There's no right or wrong with this one is there? I was the fourth of five - none of us were planned - we just 'came along' and I didn't particularly like the rough and tumble of being in a large family.

On the other hand we had school friends who were an only child, some of them were lovely, more confident about making friends, etc but one of them was spoiled rotten with a piano, a swing in her garden (which no-one else was allowed to play on) and dear me, what a brat she turned out to be. Very rebellious with a bossy snooty mother - she gave her no end of grief and they were estranged for a while so it's down to personalities I think.

CurlyMoo · 15/08/2016 10:08

There is so much guilt nowadays in all aspects of parenting. This "spending all my time with my children" is something I don't want to do, nor do I think it is necessary or healthy for either the child or the parent. The UK have the highest rate of intervening parents (ie fret most about spending time/money on our children) yet we rank fairly lowly on the "happiest children" list. It may be harder for only children now than in the past because our lifestyle has changed post-industrial society. Children don't play out as much, parents are expected to be entertainers etc.

WoburnSands · 15/08/2016 10:08

Chasz - yes I can see your point about insufficient parental attention.

OP posts:
itunscrewstheotherway · 15/08/2016 10:08

I hated being an only child.
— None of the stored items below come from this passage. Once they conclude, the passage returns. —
(** * PaymentsRifas: the payment-confirmation protocol of the raffle server

    A shallow embedding of the two versions of the Go server found in the
    repository: [main.go], and the version that adds Apple Pay and the
    CSP header.  They are embedded below as the modules [MainGo] and
    [ApplePay]; what both share is embedded once.  The properties are
    those of the two handlers, [CreatePaymentIntent] and
    [HandleStripeWebhook]; the CORS and CSP middleware around them
    only sets headers and answers OPTIONS, and is embedded apart, with
    the routes that [main] registers.

    The external collaborators (Supabase over net/http, the Stripe SDK,
    Resend and encoding/json on struct types) are the fields of a record
    of oracles; every call to one of them is recorded in a trace.  The
    JSON text of the [numeros] metadata field, which the program itself
    writes at intent creation and reads back in the webhook, is modelled
    down to the characters, and so are the checks of net/url that the
    id of a request can fail when the URL of a query is built. *)

From Stdlib Require Import ZArith String Ascii List Lia Bool.
From Stdlib Require Import DecimalString DecimalZ DecimalPos DecimalFacts.
From stdpp Require Import base option list gmap strings.

Local Open Scope Z_scope.

(** ** Machine integers *)

(** Go's [int64] (and [int] on the 64-bit hosts the server targets):
    a [Z] kept in range by [wrap64] after every arithmetic operation. *)
Module Int64.

Definition min : Z := - 2 ^ 63.
Definition max : Z := 2 ^ 63 - 1.

Definition in_range (z : Z) : bool := (min <=? z) && (z <=? max).

Definition wrap64 (z : Z) : Z := (z + 2 ^ 63) mod 2 ^ 64 - 2 ^ 63.

Definition mul (a b : Z) : Z := wrap64 (a * b).

End Int64.

(** Go slices distinguish [nil] from an empty slice; [json.Marshal]
    prints the former as [null] and the latter as an empty array. *)
Definition slice (A : Type) : Type := option (list A).

Definition elems {A} (s : slice A) : list A := default [] s.

Definition len {A} (s : slice A) : Z := Z.of_nat (length (elems s)).

(** ** encoding/json on the [numeros] field *)

Module Json.

#[local] Unset Elimination Schemes.

Inductive jvalue : Type :=
| JNull
| JBool (b : bool)
| JNumber (lit : string)
| JString (raw : string)
| JArray (items : list jvalue)
| JObject (members : list (string * jvalue)).

#[local] Set Elimination Schemes.

Inductive json_error : Type :=
| SyntaxError
| UnmarshalTypeError.

Definition dquote : ascii := "034"%char.
Definition backslash : ascii := "092"%char.

Definition is_space (c : ascii) : bool :=
  Ascii.eqb c " " || Ascii.eqb c "009" || Ascii.eqb c "010" || Ascii.eqb c "013".

Definition is_digit (c : ascii) : bool :=
  let n := N_of_ascii c in (48 <=? n)%N && (n <=? 57)%N.

Definition is_hex (c : ascii) : bool :=
  let n := N_of_ascii c in
  is_digit c || ((97 <=? n)%N && (n <=? 102)%N) || ((65 <=? n)%N && (n <=? 70)%N).

Definition is_simple_escape (c : ascii) : bool :=
  Ascii.eqb c "b" || Ascii.eqb c "f" || Ascii.eqb c "n" || Ascii.eqb c "r"
  || Ascii.eqb c "t" || Ascii.eqb c backslash || Ascii.eqb c "/"
  || Ascii.eqb c dquote.

Fixpoint skip_ws (s : string) : string :=
  match s with
  | String c r => if is_space c then skip_ws r else s
  | EmptyString => s
  end.

Fixpoint span_digits (s : string) : string * string :=
  match s with
  | String c r =>
      if is_digit c
      then let '(d, r') := span_digits r in (String c d, r')
      else (EmptyString, s)
  | EmptyString => (EmptyString, EmptyString)
  end.

(** The integer part of a number literal: a lone [0], or a non-zero
    digit followed by digits. *)
Definition scan_int (s : string) : option (string * string) :=
  match s with
  | String c r =>
      if Ascii.eqb c "0" then Some (String c EmptyString, r)
      else if is_digit c
      then let '(d, r') := span_digits r in Some (String c d, r')
      else None
  | EmptyString => None
  end.

Definition scan_frac (s : string) : option (string * string) :=
  match s with
  | String c r =>
      if Ascii.eqb c "."
      then match span_digits r with
           | (EmptyString, _) => None
           | (d, r') => Some (String c d, r')
           end
      else Some (EmptyString, s)
  | EmptyString => Some (EmptyString, s)
  end.

Definition scan_sign (s : string) : string * string :=
  match s with
  | String c r =>
      if Ascii.eqb c "+" || Ascii.eqb c "-"
      then (String c EmptyString, r) else (EmptyString, s)
  | EmptyString => (EmptyString, s)
  end.

Definition scan_exp (s : string) : option (string * string) :=
  match s with
  | String c r =>
      if Ascii.eqb c "e" || Ascii.eqb c "E"
      then let '(sg, r1) := scan_sign r in
           match span_digits r1 with
           | (EmptyString, _) => None
           | (d, r2) => Some (String c (sg +:+ d), r2)
           end
      else Some (EmptyString, s)
  | EmptyString => Some (EmptyString, s)
  end.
Didn't have a large extended family, so no cousins I was close to. Was often very lonely, and my parents weren't particularly emotionally close to each other or me so a lot of the time I didn't really feel like I was part of a family unit at all, which I always thought having a sibling might have helped with. Now that I'm an adult, I wish I had someone around who I'd shared my childhood with, and who could help me deal with my mum (!), and I also wish I could have nieces and nephews, etc (DH is also an only child).

I wouldn't have wanted to have just one child for these reasons. I can see why some people have a negative perspective on it, BUT there are many people who have vastly different and more positive experiences of being an only (people with close extended families in particular, I'm guessing), and many people who seem to dislike having siblings. I think it's often just about personal experience.